WHAT TO PRODUCE
Of the entries below, return only those lines from the line with "notTopRemoved : setTopKElement;" to the line with "else DecrementSecond (fneg", exactly, both included.

========

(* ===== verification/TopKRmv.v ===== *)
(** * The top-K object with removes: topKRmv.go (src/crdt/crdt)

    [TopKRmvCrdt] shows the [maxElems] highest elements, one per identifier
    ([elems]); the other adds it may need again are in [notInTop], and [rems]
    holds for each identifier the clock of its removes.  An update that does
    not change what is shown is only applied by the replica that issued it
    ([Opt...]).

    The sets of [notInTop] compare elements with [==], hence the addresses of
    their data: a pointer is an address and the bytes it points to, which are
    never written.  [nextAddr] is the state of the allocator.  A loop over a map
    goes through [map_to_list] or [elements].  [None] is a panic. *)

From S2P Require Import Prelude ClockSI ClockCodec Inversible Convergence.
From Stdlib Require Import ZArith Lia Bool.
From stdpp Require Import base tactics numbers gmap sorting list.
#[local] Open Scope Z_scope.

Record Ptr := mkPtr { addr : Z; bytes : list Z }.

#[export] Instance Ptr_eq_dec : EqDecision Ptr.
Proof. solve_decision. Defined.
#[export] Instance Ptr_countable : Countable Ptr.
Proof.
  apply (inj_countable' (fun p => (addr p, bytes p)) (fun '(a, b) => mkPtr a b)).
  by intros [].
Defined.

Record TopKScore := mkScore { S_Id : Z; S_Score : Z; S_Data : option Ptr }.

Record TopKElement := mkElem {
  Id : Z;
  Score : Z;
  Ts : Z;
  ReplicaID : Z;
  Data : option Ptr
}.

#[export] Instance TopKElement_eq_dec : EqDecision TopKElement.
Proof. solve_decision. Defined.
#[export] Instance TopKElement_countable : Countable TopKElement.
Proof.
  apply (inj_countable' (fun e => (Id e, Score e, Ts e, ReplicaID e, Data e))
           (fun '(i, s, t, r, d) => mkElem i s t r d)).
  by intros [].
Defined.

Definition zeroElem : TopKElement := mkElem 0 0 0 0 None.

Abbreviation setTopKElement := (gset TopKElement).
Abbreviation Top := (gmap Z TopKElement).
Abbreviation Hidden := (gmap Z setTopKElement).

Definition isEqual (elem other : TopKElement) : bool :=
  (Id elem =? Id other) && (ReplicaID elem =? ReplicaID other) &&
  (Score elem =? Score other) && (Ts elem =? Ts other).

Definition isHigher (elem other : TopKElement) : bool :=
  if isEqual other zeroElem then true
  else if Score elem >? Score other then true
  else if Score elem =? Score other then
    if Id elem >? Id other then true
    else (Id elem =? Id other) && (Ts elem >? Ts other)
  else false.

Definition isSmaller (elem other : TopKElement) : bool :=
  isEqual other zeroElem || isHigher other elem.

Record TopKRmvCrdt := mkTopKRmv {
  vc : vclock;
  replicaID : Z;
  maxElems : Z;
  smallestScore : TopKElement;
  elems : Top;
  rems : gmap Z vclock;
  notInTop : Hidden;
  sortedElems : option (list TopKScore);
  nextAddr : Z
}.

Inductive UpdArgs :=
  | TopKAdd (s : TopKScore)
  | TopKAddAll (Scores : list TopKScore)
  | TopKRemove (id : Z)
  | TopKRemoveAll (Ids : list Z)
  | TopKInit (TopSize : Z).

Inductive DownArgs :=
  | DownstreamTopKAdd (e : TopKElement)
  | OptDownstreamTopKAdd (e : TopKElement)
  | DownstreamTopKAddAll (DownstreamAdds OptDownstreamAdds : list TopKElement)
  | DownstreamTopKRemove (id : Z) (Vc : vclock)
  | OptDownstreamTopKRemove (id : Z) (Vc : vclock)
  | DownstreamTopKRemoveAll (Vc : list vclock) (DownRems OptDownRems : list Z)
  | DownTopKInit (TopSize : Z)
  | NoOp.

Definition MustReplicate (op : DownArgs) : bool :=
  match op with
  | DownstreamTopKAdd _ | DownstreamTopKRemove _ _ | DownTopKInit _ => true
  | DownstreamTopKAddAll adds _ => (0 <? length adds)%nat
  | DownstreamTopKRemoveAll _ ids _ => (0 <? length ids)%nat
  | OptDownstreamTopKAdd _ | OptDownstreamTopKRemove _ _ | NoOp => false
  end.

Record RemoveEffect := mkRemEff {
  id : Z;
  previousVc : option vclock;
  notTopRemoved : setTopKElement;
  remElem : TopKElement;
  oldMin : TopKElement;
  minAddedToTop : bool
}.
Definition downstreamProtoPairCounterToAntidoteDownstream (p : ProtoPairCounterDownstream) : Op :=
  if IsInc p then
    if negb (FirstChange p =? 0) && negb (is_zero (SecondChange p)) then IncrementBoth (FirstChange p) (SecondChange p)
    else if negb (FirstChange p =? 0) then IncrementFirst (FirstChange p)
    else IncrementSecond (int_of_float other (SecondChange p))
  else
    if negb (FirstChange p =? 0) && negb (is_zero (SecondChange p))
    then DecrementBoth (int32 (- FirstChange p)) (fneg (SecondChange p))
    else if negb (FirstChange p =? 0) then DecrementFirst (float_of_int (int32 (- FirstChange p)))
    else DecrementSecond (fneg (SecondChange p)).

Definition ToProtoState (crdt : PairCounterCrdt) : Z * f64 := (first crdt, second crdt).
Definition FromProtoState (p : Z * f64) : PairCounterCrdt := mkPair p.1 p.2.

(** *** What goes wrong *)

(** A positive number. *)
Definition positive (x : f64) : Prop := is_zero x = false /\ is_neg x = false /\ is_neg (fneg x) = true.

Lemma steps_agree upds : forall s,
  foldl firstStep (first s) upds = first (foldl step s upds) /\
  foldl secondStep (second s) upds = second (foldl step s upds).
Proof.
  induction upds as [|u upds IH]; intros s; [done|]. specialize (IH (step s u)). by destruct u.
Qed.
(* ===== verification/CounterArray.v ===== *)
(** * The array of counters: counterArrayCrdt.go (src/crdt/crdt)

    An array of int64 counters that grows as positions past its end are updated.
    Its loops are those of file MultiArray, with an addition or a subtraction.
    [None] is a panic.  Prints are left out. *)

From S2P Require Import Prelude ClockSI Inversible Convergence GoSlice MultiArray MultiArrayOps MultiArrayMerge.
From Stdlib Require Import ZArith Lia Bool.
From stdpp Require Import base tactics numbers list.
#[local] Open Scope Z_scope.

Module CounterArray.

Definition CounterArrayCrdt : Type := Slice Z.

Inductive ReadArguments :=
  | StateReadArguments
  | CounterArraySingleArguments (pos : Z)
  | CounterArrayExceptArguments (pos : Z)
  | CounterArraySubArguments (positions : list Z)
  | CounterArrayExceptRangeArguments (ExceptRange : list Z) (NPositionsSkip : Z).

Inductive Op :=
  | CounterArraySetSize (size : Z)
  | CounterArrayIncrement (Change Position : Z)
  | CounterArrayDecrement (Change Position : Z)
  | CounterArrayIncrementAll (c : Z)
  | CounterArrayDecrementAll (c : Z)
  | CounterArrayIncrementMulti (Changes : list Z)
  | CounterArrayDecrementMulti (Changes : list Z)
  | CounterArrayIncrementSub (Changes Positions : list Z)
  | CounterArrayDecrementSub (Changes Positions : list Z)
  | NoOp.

========

SOLUTION TO THIS EXERCISE
  notTopRemoved : setTopKElement;
  remElem : TopKElement;
  oldMin : TopKElement;
  minAddedToTop : bool
}.
Definition downstreamProtoPairCounterToAntidoteDownstream (p : ProtoPairCounterDownstream) : Op :=
  if IsInc p then
    if negb (FirstChange p =? 0) && negb (is_zero (SecondChange p)) then IncrementBoth (FirstChange p) (SecondChange p)
    else if negb (FirstChange p =? 0) then IncrementFirst (FirstChange p)
    else IncrementSecond (int_of_float other (SecondChange p))
  else
    if negb (FirstChange p =? 0) && negb (is_zero (SecondChange p))
    then DecrementBoth (int32 (- FirstChange p)) (fneg (SecondChange p))
    else if negb (FirstChange p =? 0) then DecrementFirst (float_of_int (int32 (- FirstChange p)))
    else DecrementSecond (fneg (SecondChange p)).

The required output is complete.